Data for review:
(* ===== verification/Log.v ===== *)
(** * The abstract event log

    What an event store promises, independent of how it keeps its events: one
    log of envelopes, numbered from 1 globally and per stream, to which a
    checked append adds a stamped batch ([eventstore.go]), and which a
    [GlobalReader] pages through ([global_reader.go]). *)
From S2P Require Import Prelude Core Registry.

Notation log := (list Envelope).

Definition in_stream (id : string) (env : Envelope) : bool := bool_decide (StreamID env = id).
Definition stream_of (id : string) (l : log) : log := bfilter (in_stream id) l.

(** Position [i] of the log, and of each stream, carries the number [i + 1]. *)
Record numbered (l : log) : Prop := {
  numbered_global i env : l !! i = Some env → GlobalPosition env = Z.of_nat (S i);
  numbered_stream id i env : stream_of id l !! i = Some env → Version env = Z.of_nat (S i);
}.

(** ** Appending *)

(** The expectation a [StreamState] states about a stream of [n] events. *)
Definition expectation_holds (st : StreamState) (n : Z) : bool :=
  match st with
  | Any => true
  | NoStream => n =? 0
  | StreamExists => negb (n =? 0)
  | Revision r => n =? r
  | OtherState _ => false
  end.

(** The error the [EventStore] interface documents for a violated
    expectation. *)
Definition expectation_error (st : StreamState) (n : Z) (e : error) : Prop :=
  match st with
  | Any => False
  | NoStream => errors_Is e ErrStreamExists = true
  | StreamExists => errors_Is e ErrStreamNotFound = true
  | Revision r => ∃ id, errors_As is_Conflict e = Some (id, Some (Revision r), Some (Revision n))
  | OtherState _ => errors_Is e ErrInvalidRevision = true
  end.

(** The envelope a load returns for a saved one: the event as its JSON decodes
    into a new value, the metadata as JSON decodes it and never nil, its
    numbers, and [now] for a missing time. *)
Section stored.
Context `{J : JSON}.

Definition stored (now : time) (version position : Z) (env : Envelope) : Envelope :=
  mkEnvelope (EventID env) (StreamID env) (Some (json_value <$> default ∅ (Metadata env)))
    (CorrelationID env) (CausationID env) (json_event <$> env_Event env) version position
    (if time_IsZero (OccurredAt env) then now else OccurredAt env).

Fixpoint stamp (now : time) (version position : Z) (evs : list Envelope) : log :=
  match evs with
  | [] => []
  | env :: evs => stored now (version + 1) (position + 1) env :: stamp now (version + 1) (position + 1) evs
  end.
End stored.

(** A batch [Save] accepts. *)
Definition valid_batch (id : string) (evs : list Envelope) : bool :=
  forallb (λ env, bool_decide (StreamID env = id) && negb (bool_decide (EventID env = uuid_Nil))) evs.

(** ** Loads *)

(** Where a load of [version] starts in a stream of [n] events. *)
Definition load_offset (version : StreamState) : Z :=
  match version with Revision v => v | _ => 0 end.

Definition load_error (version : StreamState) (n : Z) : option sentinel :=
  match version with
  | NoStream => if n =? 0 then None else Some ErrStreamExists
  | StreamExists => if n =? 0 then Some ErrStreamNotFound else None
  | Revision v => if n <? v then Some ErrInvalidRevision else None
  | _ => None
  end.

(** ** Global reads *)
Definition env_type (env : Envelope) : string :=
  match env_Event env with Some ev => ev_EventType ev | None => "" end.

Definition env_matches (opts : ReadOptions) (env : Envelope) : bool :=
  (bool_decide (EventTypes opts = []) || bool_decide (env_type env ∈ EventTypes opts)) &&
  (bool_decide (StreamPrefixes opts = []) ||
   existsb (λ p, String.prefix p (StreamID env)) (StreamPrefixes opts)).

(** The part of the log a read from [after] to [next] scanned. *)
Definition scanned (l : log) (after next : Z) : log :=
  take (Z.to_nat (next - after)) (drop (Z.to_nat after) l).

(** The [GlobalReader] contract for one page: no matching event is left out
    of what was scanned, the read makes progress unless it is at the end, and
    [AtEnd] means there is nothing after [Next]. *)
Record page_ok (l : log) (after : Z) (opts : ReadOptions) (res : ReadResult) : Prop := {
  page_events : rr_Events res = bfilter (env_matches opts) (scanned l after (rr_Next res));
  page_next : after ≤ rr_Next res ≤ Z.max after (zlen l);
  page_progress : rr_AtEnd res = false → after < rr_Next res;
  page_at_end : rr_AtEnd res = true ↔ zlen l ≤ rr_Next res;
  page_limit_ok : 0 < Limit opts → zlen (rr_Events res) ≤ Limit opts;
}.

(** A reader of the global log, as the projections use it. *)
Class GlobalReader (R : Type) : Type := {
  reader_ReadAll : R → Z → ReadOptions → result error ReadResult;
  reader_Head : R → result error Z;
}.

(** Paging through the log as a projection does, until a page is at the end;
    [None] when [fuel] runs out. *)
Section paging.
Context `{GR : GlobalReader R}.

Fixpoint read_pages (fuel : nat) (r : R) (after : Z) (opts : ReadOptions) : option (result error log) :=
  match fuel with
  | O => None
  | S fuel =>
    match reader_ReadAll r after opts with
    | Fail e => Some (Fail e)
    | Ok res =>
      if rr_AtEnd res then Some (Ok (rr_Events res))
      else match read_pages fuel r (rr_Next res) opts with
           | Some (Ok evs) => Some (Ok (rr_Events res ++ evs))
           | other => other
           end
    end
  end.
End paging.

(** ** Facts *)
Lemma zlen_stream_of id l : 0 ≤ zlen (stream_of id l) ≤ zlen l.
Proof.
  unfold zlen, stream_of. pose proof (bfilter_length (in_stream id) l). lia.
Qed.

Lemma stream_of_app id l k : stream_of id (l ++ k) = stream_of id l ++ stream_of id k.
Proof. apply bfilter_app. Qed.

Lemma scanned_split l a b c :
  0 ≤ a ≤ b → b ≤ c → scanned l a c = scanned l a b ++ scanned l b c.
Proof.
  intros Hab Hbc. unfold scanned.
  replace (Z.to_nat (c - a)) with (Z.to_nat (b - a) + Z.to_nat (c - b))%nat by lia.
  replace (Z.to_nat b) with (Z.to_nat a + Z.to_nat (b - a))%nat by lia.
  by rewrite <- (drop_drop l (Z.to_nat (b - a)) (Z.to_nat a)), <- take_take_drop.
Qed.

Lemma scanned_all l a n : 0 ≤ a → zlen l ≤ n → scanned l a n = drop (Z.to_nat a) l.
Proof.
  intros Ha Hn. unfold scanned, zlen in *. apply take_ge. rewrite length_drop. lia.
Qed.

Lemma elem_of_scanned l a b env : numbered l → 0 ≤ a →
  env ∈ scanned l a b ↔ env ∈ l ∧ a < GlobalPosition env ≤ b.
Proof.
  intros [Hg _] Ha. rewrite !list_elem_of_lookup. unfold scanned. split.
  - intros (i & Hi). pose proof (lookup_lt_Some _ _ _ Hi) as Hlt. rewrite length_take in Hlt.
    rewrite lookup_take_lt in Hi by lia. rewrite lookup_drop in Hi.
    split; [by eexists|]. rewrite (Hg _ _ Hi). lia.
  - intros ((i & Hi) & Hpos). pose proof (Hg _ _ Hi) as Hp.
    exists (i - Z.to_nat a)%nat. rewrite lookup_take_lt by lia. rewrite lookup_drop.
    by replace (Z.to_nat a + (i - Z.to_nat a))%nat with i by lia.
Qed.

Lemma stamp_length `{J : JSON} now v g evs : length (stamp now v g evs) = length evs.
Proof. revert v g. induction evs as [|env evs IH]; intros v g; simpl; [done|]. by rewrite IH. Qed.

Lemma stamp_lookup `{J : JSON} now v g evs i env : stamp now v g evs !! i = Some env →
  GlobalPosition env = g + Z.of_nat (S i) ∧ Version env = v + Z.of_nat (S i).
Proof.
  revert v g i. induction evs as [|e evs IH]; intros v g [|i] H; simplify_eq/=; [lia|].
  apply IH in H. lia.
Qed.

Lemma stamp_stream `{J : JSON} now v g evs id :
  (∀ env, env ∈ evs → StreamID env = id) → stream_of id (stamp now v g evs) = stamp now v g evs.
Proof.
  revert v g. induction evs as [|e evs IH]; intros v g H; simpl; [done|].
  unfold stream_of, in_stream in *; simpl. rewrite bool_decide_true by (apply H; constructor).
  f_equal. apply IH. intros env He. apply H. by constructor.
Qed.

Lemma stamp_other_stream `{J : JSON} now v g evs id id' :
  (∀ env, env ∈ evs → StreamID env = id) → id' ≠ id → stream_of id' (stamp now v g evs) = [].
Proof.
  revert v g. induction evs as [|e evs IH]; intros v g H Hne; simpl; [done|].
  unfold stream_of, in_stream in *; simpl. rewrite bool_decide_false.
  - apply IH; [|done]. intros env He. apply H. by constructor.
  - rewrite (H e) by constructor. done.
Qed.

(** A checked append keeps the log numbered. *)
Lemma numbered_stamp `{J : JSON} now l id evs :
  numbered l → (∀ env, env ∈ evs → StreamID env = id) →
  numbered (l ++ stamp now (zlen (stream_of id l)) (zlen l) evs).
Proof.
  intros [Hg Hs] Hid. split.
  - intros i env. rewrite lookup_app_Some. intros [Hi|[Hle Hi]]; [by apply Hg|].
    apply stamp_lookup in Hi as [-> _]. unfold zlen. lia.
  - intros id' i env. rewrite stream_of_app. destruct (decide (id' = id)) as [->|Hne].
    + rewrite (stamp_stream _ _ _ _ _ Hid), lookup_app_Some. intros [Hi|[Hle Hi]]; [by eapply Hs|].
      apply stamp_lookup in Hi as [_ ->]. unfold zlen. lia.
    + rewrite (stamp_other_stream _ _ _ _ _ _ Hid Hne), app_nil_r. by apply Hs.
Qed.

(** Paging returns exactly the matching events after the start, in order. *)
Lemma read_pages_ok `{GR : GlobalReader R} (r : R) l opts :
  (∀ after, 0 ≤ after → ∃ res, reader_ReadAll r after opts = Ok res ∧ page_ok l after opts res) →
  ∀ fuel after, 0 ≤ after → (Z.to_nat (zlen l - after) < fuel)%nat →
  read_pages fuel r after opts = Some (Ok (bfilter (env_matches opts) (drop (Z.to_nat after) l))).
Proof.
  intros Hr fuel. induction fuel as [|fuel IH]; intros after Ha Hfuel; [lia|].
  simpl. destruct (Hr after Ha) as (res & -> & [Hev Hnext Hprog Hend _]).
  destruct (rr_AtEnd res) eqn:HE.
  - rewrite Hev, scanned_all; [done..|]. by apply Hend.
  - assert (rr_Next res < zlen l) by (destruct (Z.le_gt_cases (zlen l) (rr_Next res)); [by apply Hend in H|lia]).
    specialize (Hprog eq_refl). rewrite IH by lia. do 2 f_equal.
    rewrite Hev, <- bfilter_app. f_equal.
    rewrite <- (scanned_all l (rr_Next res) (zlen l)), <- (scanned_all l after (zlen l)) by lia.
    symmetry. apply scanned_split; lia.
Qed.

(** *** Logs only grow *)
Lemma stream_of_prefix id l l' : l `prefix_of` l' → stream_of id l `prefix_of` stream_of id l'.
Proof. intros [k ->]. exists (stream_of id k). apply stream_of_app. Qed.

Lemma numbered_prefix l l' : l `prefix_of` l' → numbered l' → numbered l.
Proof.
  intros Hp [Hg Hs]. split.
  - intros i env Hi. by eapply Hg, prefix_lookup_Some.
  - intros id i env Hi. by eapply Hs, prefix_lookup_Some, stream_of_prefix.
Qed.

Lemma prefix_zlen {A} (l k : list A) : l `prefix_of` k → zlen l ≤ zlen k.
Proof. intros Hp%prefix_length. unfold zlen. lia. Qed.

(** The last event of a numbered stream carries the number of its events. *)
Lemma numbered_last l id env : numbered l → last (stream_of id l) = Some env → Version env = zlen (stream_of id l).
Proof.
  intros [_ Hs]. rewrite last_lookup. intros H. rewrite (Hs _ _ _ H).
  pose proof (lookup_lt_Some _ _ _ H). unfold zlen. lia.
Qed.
...
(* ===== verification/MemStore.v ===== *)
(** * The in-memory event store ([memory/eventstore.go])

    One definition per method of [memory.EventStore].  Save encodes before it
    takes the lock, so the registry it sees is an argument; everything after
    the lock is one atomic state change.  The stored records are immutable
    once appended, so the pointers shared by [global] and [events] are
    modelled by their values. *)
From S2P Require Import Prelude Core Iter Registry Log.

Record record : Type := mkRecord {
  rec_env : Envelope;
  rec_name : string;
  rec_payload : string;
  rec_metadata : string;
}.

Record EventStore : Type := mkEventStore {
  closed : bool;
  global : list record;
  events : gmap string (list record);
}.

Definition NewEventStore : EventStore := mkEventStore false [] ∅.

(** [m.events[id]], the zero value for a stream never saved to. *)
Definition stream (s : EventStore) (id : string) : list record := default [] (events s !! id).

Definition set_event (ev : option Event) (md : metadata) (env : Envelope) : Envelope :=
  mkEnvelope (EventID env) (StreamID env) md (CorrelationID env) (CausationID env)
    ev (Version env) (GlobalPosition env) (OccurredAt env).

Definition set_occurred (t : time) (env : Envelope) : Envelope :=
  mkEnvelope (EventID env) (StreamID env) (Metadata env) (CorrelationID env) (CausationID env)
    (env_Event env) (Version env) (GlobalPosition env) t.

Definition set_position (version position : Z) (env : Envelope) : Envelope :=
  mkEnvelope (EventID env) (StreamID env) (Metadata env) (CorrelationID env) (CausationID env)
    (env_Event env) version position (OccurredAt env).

Problem to solve: Of the entries above, transcribe exactly those lines that fall between the line containing "(* ===== verification/Log.v ===== *)" and the line containing "(CorrelationID env) (CausationID env) (json_event", together with those two lines.

Solution to this problem:
(* ===== verification/Log.v ===== *)
(** * The abstract event log

    What an event store promises, independent of how it keeps its events: one
    log of envelopes, numbered from 1 globally and per stream, to which a
    checked append adds a stamped batch ([eventstore.go]), and which a
    [GlobalReader] pages through ([global_reader.go]). *)
From S2P Require Import Prelude Core Registry.

Notation log := (list Envelope).

Definition in_stream (id : string) (env : Envelope) : bool := bool_decide (StreamID env = id).
Definition stream_of (id : string) (l : log) : log := bfilter (in_stream id) l.

(** Position [i] of the log, and of each stream, carries the number [i + 1]. *)
Record numbered (l : log) : Prop := {
  numbered_global i env : l !! i = Some env → GlobalPosition env = Z.of_nat (S i);
  numbered_stream id i env : stream_of id l !! i = Some env → Version env = Z.of_nat (S i);
}.

(** ** Appending *)

(** The expectation a [StreamState] states about a stream of [n] events. *)
Definition expectation_holds (st : StreamState) (n : Z) : bool :=
  match st with
  | Any => true
  | NoStream => n =? 0
  | StreamExists => negb (n =? 0)
  | Revision r => n =? r
  | OtherState _ => false
  end.

(** The error the [EventStore] interface documents for a violated
    expectation. *)
Definition expectation_error (st : StreamState) (n : Z) (e : error) : Prop :=
  match st with
  | Any => False
  | NoStream => errors_Is e ErrStreamExists = true
  | StreamExists => errors_Is e ErrStreamNotFound = true
  | Revision r => ∃ id, errors_As is_Conflict e = Some (id, Some (Revision r), Some (Revision n))
  | OtherState _ => errors_Is e ErrInvalidRevision = true
  end.

(** The envelope a load returns for a saved one: the event as its JSON decodes
    into a new value, the metadata as JSON decodes it and never nil, its
    numbers, and [now] for a missing time. *)
Section stored.
Context `{J : JSON}.

Definition stored (now : time) (version position : Z) (env : Envelope) : Envelope :=
  mkEnvelope (EventID env) (StreamID env) (Some (json_value <$> default ∅ (Metadata env)))
    (CorrelationID env) (CausationID env) (json_event <$> env_Event env) version position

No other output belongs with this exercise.